- **Problem details**: Which lines in the entries below contain the string "result"? Show each of them in full.
--- Records supplied ---
(** * Verification of the coursework utilities

    A shallow embedding of the five programs of the repository
    (convertNumbers.py, computeStatistics.py, wordCount.py, computeSales.py
    and the hotel reservation models) together with the properties their
    specification states about them.

    Conventions.
    - Python [int] is [Z]; [str] is [string], restricted to ASCII code points.
    - A Python [dict] whose iteration order matters is an association list in
      insertion order; the price catalogue, which is only looked up, is a
      [gmap string _].
    - A [while] loop is a function defined by well-founded recursion.
    - An exception that the program does not catch is an explicit outcome.
    - The interpreter is CPython 3.11: [int] of a string reads at most 4300
      digits and skips only the whitespace that it skips there, and
      [str_int] writes at most 4300 digits; [str_of_int] is [str] on the
      numbers that can be written. *)

From Stdlib Require Import ZArith String Ascii List Lia DecimalString Sorted.
From Stdlib Require PrimFloat FloatOps SpecFloat Uint63.
From Stdlib Require DecimalPos.
From stdpp Require Import gmap strings list.
From Equations Require Import Equations.

Open Scope string_scope.
Open Scope list_scope.
Open Scope Z_scope.

(** ** Python built-ins shared by the programs *)

Module Py.

(** [str(n)] for an [int]: the decimal numeral, with "-" for negatives.
    CPython 3.11 refuses to write an [int] of more than 4300 digits:
    [str_of_int] is [str] on the others, and [str_int] below is [str] on
    every [int]. *)
Definition str_of_int (n : Z) : string := NilZero.string_of_int (Z.to_int n).

(** [s[i]] on a string, as a one-character string; [None] is IndexError. *)
Definition str_index (s : string) (i : Z) : option string :=
  if i <? 0 then None
  else match String.get (Z.to_nat i) s with
       | Some c => Some (String c EmptyString)
       | None => None
       end.

(** What a call does: it returns a value or raises an exception that the
    caller may or may not catch. *)
Inductive exception : Type :=
| ValueError | TypeError | OverflowError | IndexError | KeyError | OSError.

Inductive result (A : Type) : Type :=
| Ok (a : A)
| Raise (e : exception).
Arguments Ok {A} a.
Arguments Raise {A} e.

(** A loop whose body may raise: the first exception ends it. *)
Fixpoint for_each {A S : Type} (body : S -> A -> result S) (l : list A) (s : S)
  : result S :=
  match l with
  | [] => Ok s
  | x :: rest =>
      match body s x with
      | Ok s' => for_each body rest s'
      | Raise e => Raise e
      end
  end.

(** ["".join(parts)]. *)
Definition join (parts : list string) : string := String.concat "" parts.

(** [sep.join(parts)]. *)
Definition join_with (sep : string) (parts : list string) : string :=
  String.concat sep parts.

(** [c.isspace()] for an ASCII character: tab, line feed, vertical tab, form
    feed, carriage return, the separators 0x1c to 0x1f, and space. *)
Definition isspace (c : ascii) : bool :=
  let n := N_of_ascii c in
  ((9 <=? n) && (n <=? 13) || (28 <=? n) && (n <=? 31) || (n =? 32))%N.

(** The ASCII line boundaries of [str.splitlines]: "\n", "\r", "\v",
    "\f", and the separators 0x1c, 0x1d, 0x1e. *)
Definition is_linebreak (c : ascii) : bool :=
  let n := N_of_ascii c in
  ((10 <=? n) && (n <=? 13) || (28 <=? n) && (n <=? 30))%N.

Definition LF : ascii := ascii_of_N 10.
Definition CR : ascii := ascii_of_N 13.
Definition TAB : ascii := ascii_of_N 9.

(** [s.splitlines()]: a line ends at a line boundary, "\r\n" counting as
    one; the boundaries are dropped, and text after the last boundary is
    a line when it is not empty. [cur] is the line read so far. *)
Fixpoint splitlines_from (cur : string) (s : string) : list string :=
  match s with
  | EmptyString => match cur with EmptyString => [] | _ => [cur] end
  | String c rest =>
      if is_linebreak c then
        match rest with
        | String c' rest' =>
            if Ascii.eqb c CR && Ascii.eqb c' LF
            then cur :: splitlines_from EmptyString rest'
            else cur :: splitlines_from EmptyString rest
        | EmptyString => [cur]
        end
      else splitlines_from (cur +:+ String c EmptyString) rest
  end.

Definition splitlines (s : string) : list string := splitlines_from EmptyString s.

Fixpoint lstrip (s : string) : string :=
  match s with
  | EmptyString => EmptyString
  | String c rest => if isspace c then lstrip rest else s
  end.

Definition rstrip (s : string) : string := String.rev (lstrip (String.rev s)).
---
- **Response to this exercise**:
Inductive result (A : Type) : Type :=
Fixpoint for_each {A S : Type} (body : S -> A -> result S) (l : list A) (s : S)
  : result S :=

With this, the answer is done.